'KISS' Among Engineers' Top 2012 Concerns

As we enter 2012, it seems that the design engineering audience is noticing that jobs are becoming encumbered by lots of stuff that may not result in better end products.

Alexander Wolfe

January 9, 2012

2 Min Read
'KISS' Among Engineers' Top 2012 Concerns

Looking back at 2011, as we did in last month's column, participants in our Systems & Design Engineering group on LinkedIn told us that jobs were their biggest concern. As we turn the page to 2012, it seems that the design engineering audience is noticing that those jobs are becoming encumbered by lots of stuff that may not result in better end products.

Bryan Hoffman, an engineering manager at American Controls, believes overcomplicated standards are at the root of all design evils. "Companies are forgetting the KISS (Keep it Simple, Stupid) principle and making standards so convoluted that it is difficult to bring someone new on and hit the floor running," he says.

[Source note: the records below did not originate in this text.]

(** A file of an operation is added: an acceptance, a rejection, the mark. *)
Lemma put_evidence_step op ev s :
  inv s -> ev_intent ev = ev_intent (evidence_of op s) ->
  (forall o, ev_accepted ev = Some o -> ev_accepted (evidence_of op s) = Some o \/ record_true o s) ->
  (ev_rejected ev <> None -> op ∈ cl_refused s) -> (marked op s -> ev_cancelled ev = true) ->
  inv (put_evidence op ev s) /\ steady s (put_evidence op ev s).
Proof.
  intros I Ei Ea Er Ec.
  assert (steady s (put_evidence op ev s)) as S.
  { split; try done. intros op' M. unfold marked. rewrite evidence_of_put. destruct (decide _) as [->|]; auto. }
  split; [|done]. eapply steady_inv; [done|done|by left|]. intros op'. rewrite evidence_of_put.
  destruct (decide _) as [->|N]; [|split; [done|split; [by left|apply (v_remote _ I)]]].
  split; [done|split; [|done]]. intros o [?|T]%Ea; [by left|right]. eapply record_true_later; [by apply steady_grows|done].
Qed.
Lemma put_record_step store r s : inv s -> record_true r s -> inv (put_record store r s) /\ steady s (put_record store r s).
Proof.
  intros I T. assert (steady s (put_record store r s)) as S by by split. split; [|done].
  eapply steady_inv; [done|done| |intros op; split; [done|split; [by left|apply (v_remote _ I)]]].
  intros store' name o. rewrite records_of_put. destruct (decide _) as [_|_]; [|by left]. intros [= <-]. right.
  eapply record_true_later; [by apply steady_grows|done].
Qed.
(** A step that leaves records, files, jobs and claims alone. *)
Lemma same_step s s' :
  inv s -> cl_records s' = cl_records s -> cl_remote s' = cl_remote s -> cl_jobs s' = cl_jobs s -> cl_claims s' = cl_claims s ->
  cl_refused s' = cl_refused s -> (forall x, x ∈ cl_scancels s -> x ∈ cl_scancels s') -> inv s' /\ steady s s'.
Proof.
  intros I E1 E2 E3 E4 E5 E6.
  assert (forall op, evidence_of op s' = evidence_of op s) as Ev by (intros; unfold evidence_of; by rewrite E2).
  assert (steady s s') as S by (split; [done..|intros op; unfold marked; by rewrite Ev]). split; [|done].
  eapply steady_inv; [done|done|intros store name o; unfold records_of; rewrite E1; by left|].
  intros op. rewrite Ev, E5. split; [done|split; [by left|apply (v_remote _ I)]].
Qed.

Rich Merritt, a public relations professional who works with automation vendors, agrees that we've forgotten the KISS principle. "We've made everything so complicated, complex, and convoluted that we've entered the age of 'transoptimal engineering,' " he says. "That is, things are so advanced and have so many features, they don't work anymore."

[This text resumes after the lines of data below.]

Definition evidence_for (op : pystr) (ev : Evidence) (s : Cluster) : Prop := evidence_true op ev s.
Lemma evidence_for_later op ev : lasting (evidence_for op ev).
Proof. intros s s' G. by apply evidence_true_later. Qed.
Lemma port_file R op (f : Evidence -> R) (P : R -> Cluster -> Prop) s :
  inv s -> (forall s1 s2, inv s1 -> grows s s1 -> grows s1 s2 -> P (f (evidence_of op s1)) s2) ->
  ok b t (exec (fun s => (f (evidence_of op s), s))) P s.
Proof.
  intros I Hp. apply port_exec; [done|]. intros s1 r s2 [G1 _ _] I1 [= <- <-]. split; [done|split; [intros u; reflexivity|]].
  intros s3 [G3 _ _] _. by apply Hp.
Qed.
Lemma port_inspect_operation op s :
  inv s -> ok b t (inspect_operation op) (fun ev s' => evidence_for op ev s' /\ (marked op s -> ev_cancelled ev = true)) s.
Proof.
  intros I. unfold inspect_operation. eapply quiet_rule; [done|by apply port_lift|]. intros _ s1 I1 G1%own_of_grows _.
  eapply (bind_rule (fun x s' => forall o, x = Some o -> record_true o s')); [done|apply port_file; [done|]|].
  { intros sa sb Ia _ G o E. eapply record_true_later; [done|]. by eapply (et_intent _ _ _ _ (v_remote _ _ Ia op)). }
  intros intent s2 I2 G2%own_of_grows Ti.
  eapply (bind_rule (fun x s' => forall o, x = Some o -> record_true o s')); [done|apply port_file; [done|]|].
  { intros sa sb Ia _ G o E. eapply record_true_later; [done|]. by eapply (et_accepted _ _ _ _ (v_remote _ _ Ia op)). }
  intros accepted s3 I3 G3%own_of_grows Ta.
  eapply (bind_rule (fun x s' => x <> None -> op ∈ cl_refused s')); [done|apply port_file; [done|]|].
  { intros sa sb Ia _ G E. apply G. by eapply (et_rejected _ _ _ _ (v_remote _ _ Ia op)). }
  intros rejected s4 I4 G4%own_of_grows Tr.
  eapply (bind_rule (fun x s' => (x = true -> marked op s') /\ (marked op s -> x = true))); [done|apply port_file; [done|]|].
  { intros sa sb Ia Ga G. split; [by apply (g_marked _ _ G)|]. intros M. apply (g_marked _ _ Ga), (g_marked _ _ G4), (g_marked _ _ G3), (g_marked _ _ G2), (g_marked _ _ G1), M. }
  intros marker s5 I5 G5%own_of_grows [Tm Tm']. apply port_ret. intros s6 [G6 _ _] _. split; [|done]. split; cbn.
  - intros o E. apply (record_true_later _ _ s2); [by etrans; [|etrans; [|etrans]]|auto].
  - intros o E. apply (record_true_later _ _ s3); [by etrans; [|etrans]|auto].
  - intros N. apply G6, G5. auto.
  - intros E. by apply (g_marked _ _ G6), Tm.
Qed.
Lemma from_remote_true op ev r s :
  _from_remote op ev = Ok r -> evidence_for op ev s ->
  forall o, r = Some o -> record_for op o s /\ (ev_cancelled ev = true -> op_cancelled o = true).
Proof.
  unfold _from_remote. intros F [Ti Ta Tr _] o ->. destruct (ev_intent ev) as [d|].
  2: { destruct (ev_cancelled ev); [|done]. destruct (validate_operation _) as [x|] eqn:V; [|done]. apply validate_operation_same in V as ->.
       injection F as <-. split; [by apply record_for_fresh|done]. }
  destruct (read_operation d) as [intent|] eqn:Ei; [|done]. apply read_operation_same in Ei as ->. cbn in F.
  destruct (match ev_accepted ev with Some _ => _ | None => _ end) as [rec|] eqn:Er; [|done]. cbn in F.
  assert (record_true rec s) as Trec.
  { destruct (ev_accepted ev) as [a|]; [|injection Er as <-; by apply Ti]. apply read_operation_same in Er as ->. by apply Ta. }
  apply guard_Ok in F as [_ F]. apply guard_Ok in F as [Id F]. rewrite !orb_false_iff, !negb_false_iff, !pystr_eqb_true in Id.
  destruct Id as [[Id _] _]. injection F as <-. split; [|intros ->; cbn; by rewrite orb_true_r]. split; [done|].
  destruct Trec as [J _]. split; [exact J|]. cbn. rewrite Id. exact Tr.
Qed.
Lemma port_from_remote op ev s :
  evidence_for op ev s -> ok b t (lift (_from_remote op ev)) (fun r s' => loaded op r s'
    /\ (forall o, r = Some o -> ev_cancelled ev = true -> op_cancelled o = true)) s.
Proof.
  intros Ev. apply port_lift. intros r s1 E [G1 _ _] _. split; intros o Eo.
  - eapply from_remote_true; [done|by eapply evidence_for_later|done].
  - by eapply from_remote_true.
Qed.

Business development manager Herat Shah sees the pressures for complexity and price converging in an unhealthy manner. "The biggest issue for the automation and control supplier is to design and engineer something that's the cheapest and the best," he says. "Practically, this is not possible."

If such pressures aren't enough, many of our correspondents also see bad actors looking to corrupt their designs. "Stuxnet," warns engineer Thomas Stevic, referring to the worm which took down an Iranian nuclear processing plant in 2010. The incident struck fear into the automation arena because Stuxnet targeted controllers, and made engineers realize that factories aren't immune to security threats.

Adds software consultant Bob Loy, "In a similar vein, the top story some year is going to be the poisoned microcode or hidden back doors being inscribed on various chips manufactured overseas, possibly right now as you read this."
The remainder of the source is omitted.